(Beginning of Supplied records)
(* ===== verification/Discovery.v ===== *)
(** Discovery of APIs: [internal/discovery/], with the functions of
    [internal/projection/projection.go] that start from a discovered CRD.

    [RetrieveCRD] finds the CRD of a kind, or builds one from the OpenAPI
    schema of the cluster for kinds that have no CRD.  [ResourceProber]
    tells whether a kind is served by every endpoint of an APIExport. *)

From S2P Require Import Prelude Effects Kube ApiTypes Projection Control.

(** ** Libraries

    Functions of the Kubernetes client libraries. *)

Class DiscoveryLib : Type := {
  (* group and version of an [apiVersion] *)
  ParseGroupVersion : string -> (string * string) + gerror;
  NewDiscoveryClientForConfig : option string -> unit + gerror;
  apiextensions_NewForConfig : option string -> unit + gerror;
  openapi_models : Type;
  openapi_model : Type;
  NewOpenAPIData : value -> openapi_models + gerror;
  GetModelsByGKV : openapi_models -> (GroupVersionKind -> option openapi_model) + gerror;
  (* [crdpuller.Convert]: the JSON schema, or a non-empty list of errors *)
  Convert : openapi_model -> value + gerror;
  SetDefaults_CustomResourceDefinition : CustomResourceDefinition -> CustomResourceDefinition;
  IsProtectedCommunityGroup : string -> bool
}.

Definition KubeAPIApprovedAnnotation : string := "api-approved.kubernetes.io".
Definition NonStructuralSchema : string := "NonStructuralSchema".
Definition NoneConverter : string := "None".

(** A library call as a step of a program. *)
Definition callLib {A} (r : A + gerror) : M control A :=
  liftO match r with inl a => Ok a | inr e => Err e end.
Lemma lockInv_move md wants l l' ts t pc pc' :
  lockInv md wants l ts -> ts !! t = Some pc -> (wants pc = true -> md pc = Unlocked /\ md pc' = Writing) ->
  lockMove t (md pc) (md pc') l l' -> lockInv md wants l' (<[t := pc']> ts).
Proof.
  intros (Hr & Hw & Hx & Hp) Ht Hwant Hm.
  assert (forall t' m, (exists q, <[t := pc']> ts !! t' = Some q /\ md q = m) <->
            (t' = t /\ md pc' = m) \/ (t' <> t /\ exists q, ts !! t' = Some q /\ md q = m)) as Hins.
  { intros t' m. destruct (decide (t' = t)) as [->|Hne].
    - rewrite lookup_insert_eq. naive_solver.
    - rewrite lookup_insert_ne by done. naive_solver. }
  assert (t ∈ mu_readers l <-> md pc = Reading) as Hrt by (rewrite Hr; naive_solver).
  assert (mu_writer l = Some (t, true) <-> md pc = Writing) as Hwt by (rewrite Hw; naive_solver).
  assert (forall t', mu_writer l = Some (t', false) -> t' <> t ->
            exists q, <[t := pc']> ts !! t' = Some q /\ wants q = true) as Hother
    by (intros t' Hl Hne; rewrite lookup_insert_ne by done; auto).
  assert (mu_writer l = Some (t, false) -> md pc = Unlocked /\ md pc' = Writing) as Hmine
    by (intros (q & Hq & ?)%Hp; simplify_eq; auto).
  unfold lockInv. setoid_rewrite Hins. setoid_rewrite <- Hr. setoid_rewrite <- Hw. clear Hins Hr Hw Ht Hwant Hp.
  remember (md pc) as m1. remember (md pc') as m2. clear Heqm1 Heqm2.
  destruct Hm as [m l| | |rd|l|l]; simpl in *.
  - split_and!; [..|done|].
    + intros t'. destruct (decide (t' = t)) as [->|]; naive_solver.
    + intros t'. destruct (decide (t' = t)) as [->|]; naive_solver.
    + intros t' Hl. apply Hother; [done|]. intros ->. destruct (Hmine Hl); congruence.
  - split_and!; [set_solver|naive_solver|done|done].
  - split_and!; [set_solver|naive_solver|done|done].
  - split_and!; [|naive_solver|done|done]. intros t'. destruct (decide (t' = t)) as [->|]; set_solver.
  - assert (mu_writer l = Some (t, true)) as Hl by naive_solver. split_and!; [|intros t'|done|done].
    + intros t'. rewrite (Hx t Hl). set_solver.
    + rewrite Hl. naive_solver.
  - split_and!.
    + intros t'. rewrite elem_of_difference, elem_of_singleton. naive_solver.
    + intros t'. split; [|naive_solver]. intros Hl. rewrite (Hx t' Hl) in Hrt. set_solver.
    + intros t' Hl. rewrite (Hx t' Hl). set_solver.
    + intros t' Hl. apply Hother; [done|]. intros ->. destruct (Hmine Hl); congruence.
Qed.

Lemma lockInv_spawn md wants l ts t pc :
  lockInv md wants l ts -> ts !! t = None -> md pc = Unlocked -> lockInv md wants l (<[t := pc]> ts).
Proof.
  intros (Hr & Hw & Hx & Hp) Ht Hmd.
  assert (forall t' m, m <> Unlocked -> (exists q, <[t := pc]> ts !! t' = Some q /\ md q = m) <->
            exists q, ts !! t' = Some q /\ md q = m) as Hins.
  { intros t' m Hm. destruct (decide (t' = t)) as [->|Hne].
    - rewrite lookup_insert_eq, Ht. naive_solver.
    - by rewrite lookup_insert_ne. }
  split_and!; [intros t'; by rewrite Hins..|done|].
  intros t' (q & Hq & ?)%Hp. exists q. rewrite lookup_insert_ne; [done|congruence].
Qed.

Lemma lockInv_announce md wants l ts t pc :
  lockInv md wants l ts -> ts !! t = Some pc -> wants pc = true -> mu_writer l = None ->
  lockInv md wants (announced t l) ts.
Proof.
  intros (Hr & Hw & Hx & Hp) Ht Hpc Hl. rewrite Hl in Hw. split_and!; simpl; [done|naive_solver|done|].
  intros t' [= <-]. eauto.
Qed.

(** A new goroutine holds no lock. *)
Lemma spawned_unlocked cancelled stopped pc d pc' d' q :
  local cancelled stopped pc d pc' d' (Some q) -> runnablesMode q = Unlocked /\ trackerMode q = Unlocked.
Proof. by inversion 1; subst. Qed.

(** A thread that waits in [Lock] goes on with the lock. *)
Lemma wants_lock cancelled stopped pc d pc' d' q :
  local cancelled stopped pc d pc' d' q ->
  (wantsRunnables pc = true -> runnablesMode pc = Unlocked /\ runnablesMode pc' = Writing) /\
  (wantsTracker pc = true -> trackerMode pc = Unlocked /\ trackerMode pc' = Writing).
Proof. by destruct 1. Qed.

Definition locksInv (s : state) : Prop :=
  lockInv runnablesMode wantsRunnables (st_runnablesLock s) (st_threads s) /\
  lockInv trackerMode wantsTracker (st_trackerLock s) (st_threads s).

Lemma locksInv_reachable s : reachable s -> locksInv s.
Proof.
  revert s. apply reachable_ind.
  - split; (split_and!; [..|done|done]); intros t; simpl; rewrite lookup_empty; set_solver.
  - intros s s' _ [H1 H2] Hst. unfold locksInv.
    destruct Hst as [s t t' pc pc' d' p rl' tl' Ht Hl Hrl Htl Ht'|s t pc Ht Hpc Hw|s t pc Ht Hpc Hw
      |s t c Ht|s t name ctx Ht|s ctx|s c]; simpl;
      [|split; [by eapply lockInv_announce|done]|split; [done|by eapply lockInv_announce]
       |split; by apply lockInv_spawn..|done|done].
    assert (t' <> t) as Hne by congruence. destruct (wants_lock _ _ _ _ _ _ _ Hl) as [Hw1 Hw2].
    destruct p as [q|]; simpl; [|split; by eapply lockInv_move].
    destruct (spawned_unlocked _ _ _ _ _ _ _ Hl) as [? ?].
    split; (apply lockInv_spawn; [by eapply lockInv_move|by rewrite lookup_insert_ne|done]).
Qed.

(** A writer is alone. *)
Lemma lockInv_exclusive md wants l ts t1 t2 pc1 pc2 :
  lockInv md wants l ts -> ts !! t1 = Some pc1 -> ts !! t2 = Some pc2 -> t1 <> t2 ->
  md pc1 = Writing -> md pc2 = Unlocked.
Proof.
  intros (Hr & Hw & Hx & _) Ht1 Ht2 Hne Hm.
  assert (mu_writer l = Some (t1, true)) as Hw1 by (apply Hw; eauto). destruct (md pc2) eqn:E; [done|..]; exfalso.
  - assert (t2 ∈ mu_readers l) as Hr2 by (apply Hr; eauto). rewrite (Hx _ Hw1) in Hr2. set_solver.
  - assert (mu_writer l = Some (t2, true)) as Hw2 by (apply Hw; eauto). congruence.
Qed.

(** ** Coverage *)

(** Some thread is going to engage the controller with the cluster, or has
    reported an error for one of them. *)
Definition going_to (pc : thread) (c : controllerId) (name : string) (ctx : contextId) : Prop :=
  match pc with
  | StartRegistered c' | StartReading c' | StartDone c' false => c' = c
  | StartSeeding c' rest => c' = c /\ (name, ctx) ∈ rest
  | EngageForward n x | EngageReading n x | EngageDone n x false => n = name /\ x = ctx
  | EngageLoop n x rest => n = name /\ x = ctx /\ c ∈ rest
  | _ => False
  end.

#[export] Instance going_to_dec pc c name ctx : Decision (going_to pc c name ctx).
Proof. destruct pc as [| | | | |? []| | | | | | | | | |? ? []| | | |]; simpl; apply _. Defined.

Definition pending (ts : gmap threadId thread) (c : controllerId) (name : string) (ctx : contextId) : Prop :=
  exists t pc, ts !! t = Some pc /\ going_to pc c name ctx.

Definition covered (d : shared) (ts : gmap threadId thread) : Prop :=
  forall c name ctx, c ∈ sh_runnables d -> sh_clusters d !! name = Some ctx ->
    (c, (name, ctx)) ∈ sh_engaged d \/ pending ts c name ctx.

Lemma pending_insert ts t pc c name ctx :
  going_to pc c name ctx -> pending (<[t := pc]> ts) c name ctx.
Proof. intros H. exists t, pc. by rewrite lookup_insert_eq. Qed.

Lemma pending_fresh ts t pc c name ctx :
  ts !! t = None -> pending ts c name ctx -> pending (<[t := pc]> ts) c name ctx.
Proof.
  intros Ht (t0 & pc0 & H0 & Hg). exists t0, pc0. split; [|done].
  rewrite lookup_insert_ne; [done|congruence].
Qed.

(** A thread moves on: what it was going to do is done or still ahead. *)
Lemma pending_move ts t pc pc' c name ctx (done_ : Prop) :
  ts !! t = Some pc -> pending ts c name ctx ->
  (going_to pc c name ctx -> done_ \/ going_to pc' c name ctx) ->
  done_ \/ pending (<[t := pc']> ts) c name ctx.
Proof.
  intros Ht (t0 & pc0 & H0 & Hg) Hmove. destruct (decide (t0 = t)) as [->|Hne].
  - rewrite Ht in H0. simplify_eq. destruct (Hmove Hg); [by left|right]. by apply pending_insert.
  - right. exists t0, pc0. by rewrite lookup_insert_ne.
Qed.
(End of Supplied records)
> Exercise instructions
Everything in the material above from the line that has "- split_and!; [..|done|]." through the line that has "Proof. by inversion 1; subst. Qed." must be duplicated exactly, with no other lines given.

> Answer section
  - split_and!; [..|done|].
    + intros t'. destruct (decide (t' = t)) as [->|]; naive_solver.
    + intros t'. destruct (decide (t' = t)) as [->|]; naive_solver.
    + intros t' Hl. apply Hother; [done|]. intros ->. destruct (Hmine Hl); congruence.
  - split_and!; [set_solver|naive_solver|done|done].
  - split_and!; [set_solver|naive_solver|done|done].
  - split_and!; [|naive_solver|done|done]. intros t'. destruct (decide (t' = t)) as [->|]; set_solver.
  - assert (mu_writer l = Some (t, true)) as Hl by naive_solver. split_and!; [|intros t'|done|done].
    + intros t'. rewrite (Hx t Hl). set_solver.
    + rewrite Hl. naive_solver.
  - split_and!.
    + intros t'. rewrite elem_of_difference, elem_of_singleton. naive_solver.
    + intros t'. split; [|naive_solver]. intros Hl. rewrite (Hx t' Hl) in Hrt. set_solver.
    + intros t' Hl. rewrite (Hx t' Hl). set_solver.
    + intros t' Hl. apply Hother; [done|]. intros ->. destruct (Hmine Hl); congruence.
Qed.

Lemma lockInv_spawn md wants l ts t pc :
  lockInv md wants l ts -> ts !! t = None -> md pc = Unlocked -> lockInv md wants l (<[t := pc]> ts).
Proof.
  intros (Hr & Hw & Hx & Hp) Ht Hmd.
  assert (forall t' m, m <> Unlocked -> (exists q, <[t := pc]> ts !! t' = Some q /\ md q = m) <->
            exists q, ts !! t' = Some q /\ md q = m) as Hins.
  { intros t' m Hm. destruct (decide (t' = t)) as [->|Hne].
    - rewrite lookup_insert_eq, Ht. naive_solver.
    - by rewrite lookup_insert_ne. }
  split_and!; [intros t'; by rewrite Hins..|done|].
  intros t' (q & Hq & ?)%Hp. exists q. rewrite lookup_insert_ne; [done|congruence].
Qed.

Lemma lockInv_announce md wants l ts t pc :
  lockInv md wants l ts -> ts !! t = Some pc -> wants pc = true -> mu_writer l = None ->
  lockInv md wants (announced t l) ts.
Proof.
  intros (Hr & Hw & Hx & Hp) Ht Hpc Hl. rewrite Hl in Hw. split_and!; simpl; [done|naive_solver|done|].
  intros t' [= <-]. eauto.
Qed.

(** A new goroutine holds no lock. *)
Lemma spawned_unlocked cancelled stopped pc d pc' d' q :
  local cancelled stopped pc d pc' d' (Some q) -> runnablesMode q = Unlocked /\ trackerMode q = Unlocked.
Proof. by inversion 1; subst. Qed.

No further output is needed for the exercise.